Où l'on apprend que le désir ne connaît pas de fin

[Spoilers]

Là où le premier volet explorait le rapport de Joe à sa propre sexualité, et proposait donc un cadre très psychologique, ce second opus s'engage sur son rapport au social et à son positionnement au sein de la société, au regard de son désir nymphomane. Assez rapidement, finalement, on découvre que le sens de cette nymphomanie s'est épuisé dans la première partie de l'histoire, et qu'elle doit maintenant à tout prix le réinvestir en lui donnant un nouveau contenu. En d'autres termes, Joe a perdu ses modèles procurant un sens à sa sexualité et à ses sentiments, et elle entre dans une phase de fragilité identitaire en recherchant de nouveaux repères. L'enjeu de cette seconde partie n'ext donc plus sa sexualité elle-même, mais bien ce dont elle parle depuis le début, son identité.

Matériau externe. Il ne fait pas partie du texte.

(* ===== verification/QueueLayout.v ===== *)
(** * The oracle queue: data

    [api/src/state/queue.rs], lines 1-126: the queue header, the queue item
    and the callback account metas, with their byte layout, the wall-clock
    stamps, and the accessors that read an item's callback data back from the
    account.  The operations on the queue are in [QueueAccount.v]. *)

From S2P Require Import Prelude Pod Api.

Definition MAX_CALLBACK_ACCOUNTS : Z := 25.

(** ** The header, at offset 0 of the account data after the discriminator *)

Record Queue : Type := mkQueue {
  item_count : Z;       (* u32 *)
  cursor : Z;           (* u32 *)
  queue_index : Z;      (* u8 *)
  paused : Z;           (* u8 *)
  queue_padding : list byte; (* [u8; 2] *)
}.

#[global] Program Instance Queue_pod : Pod Queue :=
  struct_codec (u32c ⊗ u32c ⊗ u8c ⊗ u8c ⊗ array_codec 2)
    (λ '(a, b, c, d, e), mkQueue a b c d e)
    (λ q, (item_count q, cursor q, queue_index q, paused q, queue_padding q)) _ _.
Next Obligation. by intros []. Qed.
Next Obligation. by intros [[[[]]]]. Qed.

#[global] Instance Queue_eq_dec : EqDecision Queue.
Proof. solve_decision. Defined.

(** ** Queue items *)

Record QueueItem : Type := mkQueueItem {
  slot : Z;                          (* u64 *)
  item_id : list byte;               (* [u8; 32] *)
  callback_program_id : list byte;   (* [u8; 32] *)
  callback_discriminator_offset : Z; (* u32 *)
  metas_offset : Z;                  (* u32 *)
  args_offset : Z;                   (* u32 *)
  callback_discriminator_len : Z;    (* u16 *)
  metas_len : Z;                     (* u16: number of metas *)
  args_len : Z;                      (* u16: number of bytes *)
  priority_request : Z;              (* u8 *)
  used : Z;                          (* u8 *)
  identity_mode : Z;                 (* u8 *)
  identity_bump : Z;                 (* u8 *)
  created_at : Z;                    (* u16 *)
}.

#[global] Program Instance QueueItem_pod : Pod QueueItem :=
  struct_codec
    (u64c ⊗ array_codec 32 ⊗ array_codec 32 ⊗ u32c ⊗ u32c ⊗ u32c
      ⊗ u16c ⊗ u16c ⊗ u16c ⊗ u8c ⊗ u8c ⊗ u8c ⊗ u8c ⊗ u16c)
    (λ '(a, b, c, d, e, f, g, h, i, j, k, l, m, n), mkQueueItem a b c d e f g h i j k l m n)
    (λ q, (slot q, item_id q, callback_program_id q, callback_discriminator_offset q,
           metas_offset q, args_offset q, callback_discriminator_len q, metas_len q,
           args_len q, priority_request q, used q, identity_mode q, identity_bump q,
           created_at q)) _ _.
Next Obligation. by intros []. Qed.
Next Obligation. by intros [[[[[[[[[[[[[]]]]]]]]]]]]]. Qed.

#[global] Instance QueueItem_eq_dec : EqDecision QueueItem.
Proof. solve_decision. Defined.

(** [QueueItem::default()] *)
Definition QueueItem_default : QueueItem :=
  mkQueueItem 0 (zeros 32) (zeros 32) 0 0 0 0 0 0 0 0 0 0 0.

Definition set_id (it : QueueItem) (i : list byte) : QueueItem :=
  mkQueueItem (slot it) i (callback_program_id it) (callback_discriminator_offset it)
    (metas_offset it) (args_offset it) (callback_discriminator_len it) (metas_len it)
    (args_len it) (priority_request it) (used it) (identity_mode it) (identity_bump it)
    (created_at it).

Definition set_used (it : QueueItem) (u : Z) : QueueItem :=
  mkQueueItem (slot it) (item_id it) (callback_program_id it) (callback_discriminator_offset it)
    (metas_offset it) (args_offset it) (callback_discriminator_len it) (metas_len it)
    (args_len it) (priority_request it) u (identity_mode it) (identity_bump it)
    (created_at it).

(** ** Callback accounts *)

Record CompactAccountMeta : Type := mkCompactMeta {
  meta_pubkey : list byte; (* [u8; 32] *)
  meta_is_writable : Z;    (* u8 *)
}.

#[global] Program Instance CompactAccountMeta_pod : Pod CompactAccountMeta :=
  struct_codec (array_codec 32 ⊗ u8c) (λ '(a, b), mkCompactMeta a b)
    (λ m, (meta_pubkey m, meta_is_writable m)) _ _.
Next Obligation. by intros []. Qed.
Next Obligation. by intros []. Qed.

#[global] Instance CompactAccountMeta_eq_dec : EqDecision CompactAccountMeta.
Proof. solve_decision. Defined.

Record SerializableAccountMeta : Type := mkSerializableMeta {
  ser_pubkey : list byte;
  ser_is_signer : bool;
  ser_is_writable : bool;
}.

(** The account metas of a Solana instruction. *)
Record AccountMeta : Type := mkAccountMeta {
  am_pubkey : list byte;
  am_is_signer : bool;
  am_is_writable : bool;
}.

(** [impl From<SerializableAccountMeta> for CompactAccountMeta] *)
Definition compact_meta (m : SerializableAccountMeta) : CompactAccountMeta :=
  mkCompactMeta (ser_pubkey m) (bool_as_u8 (ser_is_writable m)).

Definition to_account_meta (m : CompactAccountMeta) : AccountMeta :=
  mkAccountMeta (meta_pubkey m) false (negb (meta_is_writable m =? 0)).

(** ** Sizes and alignment *)

Definition align_of_QueueItem : Z := 8.

Lemma size_of_Queue : size_of Queue = 12.
Proof. done. Qed.

Lemma size_of_QueueItem : size_of QueueItem = 96.
Proof. done. Qed.

Lemma size_of_CompactAccountMeta : size_of CompactAccountMeta = 33.
Proof. done. Qed.

(** [(x + align - 1) & !(align - 1)] *)
Definition align_up (x : Z) : Z :=
  Z.land (x + align_of_QueueItem - 1) (Z.lnot (align_of_QueueItem - 1)).

Definition items_start : Z := align_up (size_of Queue).

(** ** Wall-clock stamps *)

Definition CREATED_AT_UNIT_SECS : Z := 4.

(** [(unix_timestamp / CREATED_AT_UNIT_SECS) as u16], on [i64]. *)
Definition created_at_from (unix_timestamp : Z) : Z :=
  as_u16 (Z.quot unix_timestamp CREATED_AT_UNIT_SECS).

Definition age_secs (it : QueueItem) (now_stamp : Z) : Z :=
  wrapping_sub 16 now_stamp (created_at it) * CREATED_AT_UNIT_SECS.

(** ** Reading an item's callback data from the account

    Each of these indexes the account data with offsets stored in the item,
    and panics when they point outside of it. *)

Definition callback_discriminator (it : QueueItem) (acc : list byte) : res (list byte) :=
  let start := callback_discriminator_offset it in
  let end_ := start + callback_discriminator_len it in
  index_range acc start end_.

Definition account_metas (it : QueueItem) (acc : list byte) : res (list CompactAccountMeta) :=
  let start := metas_offset it in
  let count := metas_len it in
  let byte_len := count * size_of CompactAccountMeta in
  let end_ := start + byte_len in
  bs ← index_range acc start end_;
  mret (cast_from_bytes (Z.to_nat count) bs).

Definition callback_args (it : QueueItem) (acc : list byte) : res (list byte) :=
  let start := args_offset it in
  let end_ := start + args_len it in
  index_range acc start end_.

(** ** Properties of the layout *)

Lemma align_up_spec x : align_up x = (x + 7) / 8 * 8.
Proof.
  unfold align_up, align_of_QueueItem.
  replace (x + 8 - 1) with (x + 7) by lia.
  change (Z.lnot (8 - 1)) with (Z.lnot (Z.ones 3)).
  rewrite <- Z.ldiff_land, Z.ldiff_ones_r, Z.shiftl_mul_pow2, Z.shiftr_div_pow2 by lia.
  done.
Qed.

Lemma align_up_bounds x : x ≤ align_up x < x + 8.
Proof. rewrite align_up_spec. pose proof (Z.div_mod (x + 7) 8). pose proof (Z.mod_pos_bound (x + 7) 8). lia. Qed.

Lemma align_up_mod x : align_up x mod 8 = 0.
Proof. rewrite align_up_spec. apply Z.mod_mul. lia. Qed.

Lemma align_up_aligned x : x mod 8 = 0 → align_up x = x.
Proof.
  intros Hx. pose proof (align_up_bounds x). pose proof (align_up_mod x).
  pose proof (Z.div_mod x 8). pose proof (Z.div_mod (align_up x) 8). lia.
Qed.

Lemma align_up_mono x y : x ≤ y → align_up x ≤ align_up y.
Proof. intros. rewrite !align_up_spec. apply Z.mul_le_mono_nonneg_r; [lia|]. apply Z.div_le_mono; lia. Qed.

Lemma align_up_le_aligned x y : x ≤ y → y mod 8 = 0 → align_up x ≤ y.
Proof. intros. rewrite <- (align_up_aligned y) by done. by apply align_up_mono. Qed.

Lemma items_start_eq : items_start = 16.
Proof. done. Qed.

(** The well-formedness of an item is that of its fields. *)
Lemma QueueItem_wf_iff it :
  pod_wf it ↔
    fits 64 (slot it) ∧ zlen (item_id it) = 32 ∧ zlen (callback_program_id it) = 32 ∧
    fits 32 (callback_discriminator_offset it) ∧ fits 32 (metas_offset it) ∧
    fits 32 (args_offset it) ∧ fits 16 (callback_discriminator_len it) ∧
    fits 16 (metas_len it) ∧ fits 16 (args_len it) ∧ fits 8 (priority_request it) ∧
    fits 8 (used it) ∧ fits 8 (identity_mode it) ∧ fits 8 (identity_bump it) ∧
    fits 16 (created_at it).
Proof. destruct it. unfold pod_wf. simpl. tauto. Qed.

Lemma CompactAccountMeta_wf_iff m :
  pod_wf m ↔ zlen (meta_pubkey m) = 32 ∧ fits 8 (meta_is_writable m).
Proof. destruct m. unfold pod_wf. simpl. tauto. Qed.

La question est bien sûr de savoir comment elle peut s'y prendre. Von Trier adopte une narration simple et efficace pour nous rapprocher de la psychologie de Joe. Dans un premier temps, elle semble croire qu'elle est arrivée au bout d'elle-même. Elle se contente de petits bonheurs, fait même un enfant, et pour la première fois semble stabiliser son comportement et son identité. Mais son désir n'ayant pas changé en intensité, elle est forcément poussée à chercher de nouveaux moyens de l'assouvir. Elle sait que ce qu'elle faisait précédemment ne marchera pas, et elle opte pour une autre voie, celle du sentiment de danger, de domination hiérarchique verticale sur elle par les hommes.

Ainsi sa sexualité connaît un retournement complet par rapport au premier volet du film. Avant la mort de son père, c'est elle qui exerce le contrôle absolu sur tous les hommes qu'elle fréquente. Elle se décrit même comme "accordant des privilèges" à certains. Elle met au point des mécanismes de contrôle très complexes, notamment celui de réagir aléatoirement aux demandes de ses amants, les privant par définition de tout levier dans la relation. Mais dans cette second partie, elle recherche à tout prix à être dominée par les hommes. Elle cherche un substitut à la domination (idéale) qu'elle connaissait avec son père, mais qui maintenant doit prendre une forme idéale autre, celle de la violence.

En effet, elle sait qu'il est vain de chercher un homme qui pourrait rivaliser avec l'intellect ou la sensibilité de son père. Ce qu'elle recherche, c'est un homme qui possède un statut de contrôle total (donc idéal) et lui redonne accès à sa sexualité. La punition recherchée dans la violence est une solution simple et élégante à son problème fondamental, celui de devoir assumer une sexualité qui la place en compétition avec elle-même, qui lui rend difficile de se positionner émotionnellement et socialement. En donnant la responsabilité à un autre de la faire jouir, elle s'autorise à recevoir un plaisir qu'elle aurait autrement à créer elle-même, ce qu'elle ne parvient plus à faire.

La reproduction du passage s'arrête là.